Social theories of crime examine the social, economic, and cultural factors that contribute to criminal behavior. In this article, we will explore the social theory of crime in detail and its relevance in understanding criminal behavior.

What Is Social Theory?

Social theory is an interdisciplinary field that seeks to explain human behavior by examining the ways in which individuals interact with each other and with their environment. It encompasses a wide range of disciplines, including sociology, psychology, anthropology, and economics. Social theorists seek to understand how society functions and how social structures influence individual behavior.

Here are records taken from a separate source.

(** C4, amended: a run of the daily task other than an instance's first
    empties the stored data of every user if the clear-usage flag is
    enabled; if the flag is disabled the run changes no user data, stored
    or cached, and stops the task.  An instance's first run resets
    nothing, whatever the flag: it only clears the first-run marker. *)
Theorem clear_cache_every_run (self : Cog) :
  if first_run self
  then state (clear_cache self) = set_first_run false self ∧
       users (state (clear_cache self)) = users self ∧
       _cache (state (clear_cache self)) = _cache self
  else if clear_usage (config self)
       then users (state (clear_cache self)) = ∅ ∧
            all_users (state (clear_cache self)) = ∅
       else users (state (clear_cache self)) = users self ∧
            _cache (state (clear_cache self)) = _cache self ∧
            task_running (state (clear_cache self)) = false.
Proof.
  unfold clear_cache.
  destruct (first_run self); [done|].
  destruct (clear_usage (config self)); simpl.
  - unfold all_users; simpl. rewrite clear_all_empty. split; [done|]. apply fmap_empty.
  - done.
Qed.

Lemma clear_cache_every_run_witness :
  let flag_off := cog_load (__init__ (with_clear_usage false register_global)
                              stored_sample ∅ {[ 1 ]}) in
  (clear_usage (config loaded_sample) = true ∧
   users (state (clear_cache loaded_sample)) = stored_sample) ∧
  (clear_usage (config flag_off) = false ∧
   users (state (clear_cache flag_off)) = stored_sample) ∧
  users (state (clear_cache (state (clear_cache loaded_sample)))) = ∅ ∧
  users (state (clear_cache (set_first_run false flag_off))) = stored_sample.
Proof.
  split; [split; [reflexivity|]|split; [split; [reflexivity|]|split]].
  - apply (clear_cache_every_run loaded_sample).
  - apply (clear_cache_every_run
             (cog_load (__init__ (with_clear_usage false register_global)
                          stored_sample ∅ {[ 1 ]}))).
  - apply (clear_cache_every_run (state (clear_cache loaded_sample))).
  - apply (clear_cache_every_run
             (set_first_run false
                (cog_load (__init__ (with_clear_usage false register_global)
                             stored_sample ∅ {[ 1 ]})))).
Defined.

(** ** Counters *)

Section count_error.
Variables (cache cache' : gmap Z (gmap string entry)) (uid : Z) (key : string).
Hypothesis Hcount : count_error cache uid key = inr cache'.

Lemma count_error_adds_one : counter cache' uid key = counter cache uid key + 1.
Proof.
  revert Hcount. unfold count_error, counter.
  destruct (cache !! uid) as [d|] eqn:Hd.
  - destruct (d !! key) as [[n|e]|] eqn:Hk; intros [= <-];
      rewrite lookup_insert_eq, lookup_insert_eq; lia.
  - intros [= <-]. rewrite lookup_insert_eq, lookup_singleton_eq. lia.
Qed.

Lemma count_error_other (uid' : Z) (key' : string) :
  (uid', key') ≠ (uid, key) →
  counter cache' uid' key' = counter cache uid' key'.
Proof.
  intros Hne. revert Hcount. unfold count_error, counter.
  destruct (decide (uid' = uid)) as [->|Hu].
  - assert (Hk : key ≠ key') by congruence.
    destruct (cache !! uid) as [d|] eqn:Hd.
    + destruct (d !! key) as [[n|e]|] eqn:Hkey; intros [= <-];
        rewrite lookup_insert_eq, lookup_insert_ne; done.
    + intros [= <-]. rewrite lookup_insert_eq, lookup_singleton_ne; done.
  - destruct (cache !! uid) as [d|] eqn:Hd.
    + destruct (d !! key) as [[n|e]|] eqn:Hkey; intros [= <-];
        rewrite lookup_insert_ne; done.
    + intros [= <-]. rewrite lookup_insert_ne; done.
Qed.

What Is the Social Theory of Crime?

The social theory of crime posits that criminal behavior is not solely determined by individual characteristics but also by social and environmental factors. According to this perspective, individuals who engage in criminal behavior are not inherently different from those who do not. Instead, they are influenced by their surroundings, including family dynamics, peer pressure, poverty, and other societal factors.

Social Disorganization Theory

One prominent social theory of crime is social disorganization theory. This theory suggests that high crime rates are a result of weakened social institutions within certain communities. Factors such as poverty, unemployment, and residential mobility can contribute to a breakdown of community bonds and lead to an increase in criminal activity.

Social Learning Theory

Another important social theory of crime is social learning theory. This perspective suggests that individuals learn criminal behavior through observation and imitation of others. The process of learning can occur through direct interaction with criminal peers or through exposure to media portrayals of criminal activity.

Strain Theory

Strain theory posits that individuals may turn to criminal behavior when they experience strain or pressure within their lives. This strain can come from a variety of sources, such as poverty, discrimination, or lack of access to opportunities. According to strain theory, individuals may turn to crime as a means of coping with these stressors.


In conclusion, the social theory of crime provides a valuable framework for understanding criminal behavior. By examining the social and environmental factors that contribute to crime, researchers and policymakers can develop effective strategies for prevention and intervention. As we continue to study crime and its causes, the social theory of crime will undoubtedly play an important role in shaping our understanding of this complex phenomenon.